TIBCO StreamBase® is a development environment for creating, testing, and deploying programs that process and analyze structured, streaming data.

The word structured in this definition is important. You may be familiar with a streaming video service such as Netflix, or a streaming audio service. The data streamed by those services is in the form of video or audio files, which are unstructured by nature. However, if a streaming media service also provides metadata about each movie or song, chances are good that the metadata would be provided in structured form.

A structured stream of data is in a format that is known or discoverable, where that format is repeated for each unit of data. A structured stream might be a sequence of name-value pairs, with a defined start and stop keyword at the beginning and end. The name-value pairs between each start and stop keyword define one unit of data in that stream. Another stream might be a complex mix of hierarchical data that include list subunits with no fixed length, or where one unit of data can contain subunits of data with a different structure than the containing unit.

The twenty-first century has many examples of streams of structured data:

  • Stock market transactions are reported in structured streams from one brokerage to its peers, or reported from markets such as NASDAQ or the New York Stock Exchange to the public.
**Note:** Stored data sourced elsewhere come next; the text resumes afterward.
Lemma substitute_empty_env (data : yaml) : _substitute_env_vars ∅ data = data.
Proof.
  induction data as [v|s|l IH|fields IH] using yaml_nested_ind.
  - done.
  - cbn. f_equal. apply substitute_str_unset, lookup_empty.
  - rewrite substitute_list_items. f_equal.
    induction IH as [|x l Hx _ IHl]; [done|]. cbn. by rewrite Hx, IHl.
  - destruct (substitute_dict_keys ∅ fields) as (fields' & -> & Hk & Hv).
    f_equal.
    assert (fields'.*2 = fields.*2) as Hv'.
    { rewrite Hv. clear Hk Hv. induction IH as [|[k x] l Hx _ IHl]; [done|].
      cbn in *. by rewrite Hx, IHl. }
    clear Hv IH. revert fields Hk Hv'.
    induction fields' as [|[k' x'] fields' IHf]; intros [|[k x] fields] Hk Hv;
      try done.
    cbn in *. injection Hk as -> Hk. injection Hv as -> Hv.
    f_equal. by apply IHf.
Qed.

End CfgFacts.

(** X18.  [_substitute_env_vars]: with no environment variable set the
    data comes back unchanged; a string that is exactly one placeholder is
    replaced by the variable's value, taken as it is (a value that is itself
    a placeholder is not expanded), and kept when the variable is not set;
    any other string, and every scalar, is kept; mapping keys are never
    substituted and lists keep their length and order. *)
Theorem substitute_env_vars_behaviour (env : gmap string string) :
  (∀ data : Cfg.yaml, Cfg._substitute_env_vars ∅ data = data)
  ∧ (∀ v value : string,
       env !! v = Some value →
       Cfg._substitute_env_vars env (Cfg.YStr ("${" +:+ v +:+ "}"))
       = Cfg.YStr value)
  ∧ (∀ v : string,
       env !! v = None →
       Cfg._substitute_env_vars env (Cfg.YStr ("${" +:+ v +:+ "}"))
       = Cfg.YStr ("${" +:+ v +:+ "}"))
  ∧ (∀ s : string,
       Cfg.startswith "${" s && Cfg.endswith "}" s = false →
       Cfg._substitute_env_vars env (Cfg.YStr s) = Cfg.YStr s)
  ∧ (∀ v : Cfg.scalar,
       Cfg._substitute_env_vars env (Cfg.YScalar v) = Cfg.YScalar v)
  ∧ (∀ fields : list (string * Cfg.yaml),
       ∃ fields' : list (string * Cfg.yaml),
         Cfg._substitute_env_vars env (Cfg.YDict fields) = Cfg.YDict fields'
         ∧ fields'.*1 = fields.*1
         ∧ fields'.*2 = Cfg._substitute_env_vars env <$> fields.*2)
  ∧ (∀ l : list Cfg.yaml,
       Cfg._substitute_env_vars env (Cfg.YList l)
       = Cfg.YList (Cfg._substitute_env_vars env <$> l)).
Proof.
  split; [apply substitute_empty_env|].
  split; [|split; [|split; [|split; [done|split]]]].
  - intros v value Hv. cbn [Cfg._substitute_env_vars]. f_equal.
    unfold Cfg.substitute_str.
    by rewrite placeholder_recognised, slice_placeholder, Hv.
  - intros v Hv. cbn [Cfg._substitute_env_vars]. f_equal.
    apply substitute_str_unset. by rewrite slice_placeholder.
  - intros s Hs. cbn [Cfg._substitute_env_vars]. f_equal.
    unfold Cfg.substitute_str. by rewrite Hs.
  - apply substitute_dict_keys.
  - apply substitute_list_items.
Qed.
  • Sports statistics are streamed while each game is played to news sites and to the public.

  • In the petroleum industry, each oil or gas well reports a stream of operating statistics to a central administration site.

  • Sensors stream reports of seismic activity at their location to a monitoring site.

  • Commercial web sites stream purchase information from customers to back-end servers that process each order and return real-time results back to those customers.

  • Medical offices exchange information with insurance companies in a well-defined XML format.

A TIBCO StreamBase application can be developed to ingest each of these stream types and many others in order to analyze the incoming data in many ways. StreamBase applications then emit the same stream, or a modified stream, or any number of alternative streams as outputs.